EXERCISE INSTRUCTIONS: The lines from the first line of the entries through the line containing "(** The [.value] of a member. *)" are to be repeated exactly, with both of those lines included.

◇ ◇ ◇

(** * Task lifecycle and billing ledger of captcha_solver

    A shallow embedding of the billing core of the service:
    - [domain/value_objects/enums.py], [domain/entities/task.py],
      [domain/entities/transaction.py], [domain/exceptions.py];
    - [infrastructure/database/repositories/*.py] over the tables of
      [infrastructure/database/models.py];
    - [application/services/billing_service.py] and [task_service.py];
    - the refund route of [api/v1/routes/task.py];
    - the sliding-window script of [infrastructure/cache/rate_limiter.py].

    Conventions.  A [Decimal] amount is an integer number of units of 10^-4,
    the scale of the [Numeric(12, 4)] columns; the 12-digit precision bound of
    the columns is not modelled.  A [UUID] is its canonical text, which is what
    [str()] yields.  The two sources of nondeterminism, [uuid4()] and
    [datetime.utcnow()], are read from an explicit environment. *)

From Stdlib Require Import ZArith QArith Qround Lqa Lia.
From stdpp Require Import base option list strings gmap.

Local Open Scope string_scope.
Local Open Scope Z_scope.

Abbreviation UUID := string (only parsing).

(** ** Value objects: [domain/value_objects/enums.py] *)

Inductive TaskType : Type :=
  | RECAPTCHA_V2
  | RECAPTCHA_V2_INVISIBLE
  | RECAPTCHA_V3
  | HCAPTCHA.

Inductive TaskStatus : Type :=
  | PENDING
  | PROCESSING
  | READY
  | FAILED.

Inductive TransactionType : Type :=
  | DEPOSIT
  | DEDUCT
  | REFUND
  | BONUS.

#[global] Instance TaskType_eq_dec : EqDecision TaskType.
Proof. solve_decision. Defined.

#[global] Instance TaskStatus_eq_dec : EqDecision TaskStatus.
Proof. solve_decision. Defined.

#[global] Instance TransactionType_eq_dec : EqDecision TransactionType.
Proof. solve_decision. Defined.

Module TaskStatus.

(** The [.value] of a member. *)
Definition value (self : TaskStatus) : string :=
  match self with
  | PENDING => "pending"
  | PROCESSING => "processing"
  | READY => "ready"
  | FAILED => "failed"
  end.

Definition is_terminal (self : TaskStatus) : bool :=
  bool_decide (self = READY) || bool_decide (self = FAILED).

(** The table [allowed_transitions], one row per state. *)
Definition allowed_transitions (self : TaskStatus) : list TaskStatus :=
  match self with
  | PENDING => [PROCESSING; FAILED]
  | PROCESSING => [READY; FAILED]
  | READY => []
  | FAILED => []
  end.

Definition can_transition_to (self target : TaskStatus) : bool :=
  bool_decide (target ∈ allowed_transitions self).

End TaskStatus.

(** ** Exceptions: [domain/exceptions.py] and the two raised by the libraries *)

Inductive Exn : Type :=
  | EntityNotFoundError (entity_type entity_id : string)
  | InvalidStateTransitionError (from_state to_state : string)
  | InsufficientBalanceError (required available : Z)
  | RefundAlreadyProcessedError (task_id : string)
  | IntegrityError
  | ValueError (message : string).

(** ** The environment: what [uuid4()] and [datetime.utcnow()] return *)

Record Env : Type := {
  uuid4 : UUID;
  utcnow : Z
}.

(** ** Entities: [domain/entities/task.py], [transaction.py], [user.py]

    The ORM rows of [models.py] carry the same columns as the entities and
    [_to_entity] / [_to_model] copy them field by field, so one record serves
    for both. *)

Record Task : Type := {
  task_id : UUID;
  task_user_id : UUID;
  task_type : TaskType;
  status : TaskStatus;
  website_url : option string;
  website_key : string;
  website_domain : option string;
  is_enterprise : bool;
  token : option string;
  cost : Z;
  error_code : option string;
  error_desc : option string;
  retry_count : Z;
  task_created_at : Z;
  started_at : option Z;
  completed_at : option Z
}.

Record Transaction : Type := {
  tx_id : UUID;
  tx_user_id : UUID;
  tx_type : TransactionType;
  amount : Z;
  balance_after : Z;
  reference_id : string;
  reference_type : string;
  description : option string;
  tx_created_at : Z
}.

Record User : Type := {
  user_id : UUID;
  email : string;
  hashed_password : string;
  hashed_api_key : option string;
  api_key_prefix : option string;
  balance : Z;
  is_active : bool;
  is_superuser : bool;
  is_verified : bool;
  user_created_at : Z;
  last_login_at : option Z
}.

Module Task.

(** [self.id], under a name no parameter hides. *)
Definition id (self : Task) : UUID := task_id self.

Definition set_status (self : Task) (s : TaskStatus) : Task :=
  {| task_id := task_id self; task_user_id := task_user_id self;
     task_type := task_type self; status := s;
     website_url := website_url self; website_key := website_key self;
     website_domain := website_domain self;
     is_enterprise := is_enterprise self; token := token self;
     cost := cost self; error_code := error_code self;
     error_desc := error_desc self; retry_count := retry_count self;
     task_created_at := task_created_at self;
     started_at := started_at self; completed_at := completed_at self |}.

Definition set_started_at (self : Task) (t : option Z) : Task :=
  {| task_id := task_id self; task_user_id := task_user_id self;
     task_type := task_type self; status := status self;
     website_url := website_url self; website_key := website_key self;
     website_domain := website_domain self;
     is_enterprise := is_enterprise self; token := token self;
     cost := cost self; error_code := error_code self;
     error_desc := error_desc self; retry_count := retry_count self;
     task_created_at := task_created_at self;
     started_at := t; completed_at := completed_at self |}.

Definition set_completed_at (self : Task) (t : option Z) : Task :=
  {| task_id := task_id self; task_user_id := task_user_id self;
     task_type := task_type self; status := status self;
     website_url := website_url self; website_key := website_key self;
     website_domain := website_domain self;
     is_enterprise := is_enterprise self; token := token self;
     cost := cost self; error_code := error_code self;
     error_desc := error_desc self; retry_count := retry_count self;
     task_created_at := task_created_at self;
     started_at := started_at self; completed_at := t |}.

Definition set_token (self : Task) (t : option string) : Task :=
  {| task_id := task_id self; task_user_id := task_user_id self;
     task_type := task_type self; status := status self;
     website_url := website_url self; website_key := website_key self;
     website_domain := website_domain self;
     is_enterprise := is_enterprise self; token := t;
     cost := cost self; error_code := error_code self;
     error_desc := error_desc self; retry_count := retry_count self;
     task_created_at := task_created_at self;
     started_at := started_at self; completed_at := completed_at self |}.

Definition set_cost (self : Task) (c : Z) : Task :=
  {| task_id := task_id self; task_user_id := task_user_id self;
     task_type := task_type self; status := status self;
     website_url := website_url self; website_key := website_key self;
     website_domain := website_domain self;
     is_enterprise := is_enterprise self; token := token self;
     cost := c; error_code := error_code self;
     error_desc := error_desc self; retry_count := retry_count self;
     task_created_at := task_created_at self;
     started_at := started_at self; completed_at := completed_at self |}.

◇ ◇ ◇

FINISHED EXERCISE:
(** * Task lifecycle and billing ledger of captcha_solver

    A shallow embedding of the billing core of the service:
    - [domain/value_objects/enums.py], [domain/entities/task.py],
      [domain/entities/transaction.py], [domain/exceptions.py];
    - [infrastructure/database/repositories/*.py] over the tables of
      [infrastructure/database/models.py];
    - [application/services/billing_service.py] and [task_service.py];
    - the refund route of [api/v1/routes/task.py];
    - the sliding-window script of [infrastructure/cache/rate_limiter.py].

    Conventions.  A [Decimal] amount is an integer number of units of 10^-4,
    the scale of the [Numeric(12, 4)] columns; the 12-digit precision bound of
    the columns is not modelled.  A [UUID] is its canonical text, which is what
    [str()] yields.  The two sources of nondeterminism, [uuid4()] and
    [datetime.utcnow()], are read from an explicit environment. *)

From Stdlib Require Import ZArith QArith Qround Lqa Lia.
From stdpp Require Import base option list strings gmap.

Local Open Scope string_scope.
Local Open Scope Z_scope.

Abbreviation UUID := string (only parsing).

(** ** Value objects: [domain/value_objects/enums.py] *)

Inductive TaskType : Type :=
  | RECAPTCHA_V2
  | RECAPTCHA_V2_INVISIBLE
  | RECAPTCHA_V3
  | HCAPTCHA.

Inductive TaskStatus : Type :=
  | PENDING
  | PROCESSING
  | READY
  | FAILED.

Inductive TransactionType : Type :=
  | DEPOSIT
  | DEDUCT
  | REFUND
  | BONUS.

#[global] Instance TaskType_eq_dec : EqDecision TaskType.
Proof. solve_decision. Defined.

#[global] Instance TaskStatus_eq_dec : EqDecision TaskStatus.
Proof. solve_decision. Defined.

#[global] Instance TransactionType_eq_dec : EqDecision TransactionType.
Proof. solve_decision. Defined.

Module TaskStatus.

(** The [.value] of a member. *)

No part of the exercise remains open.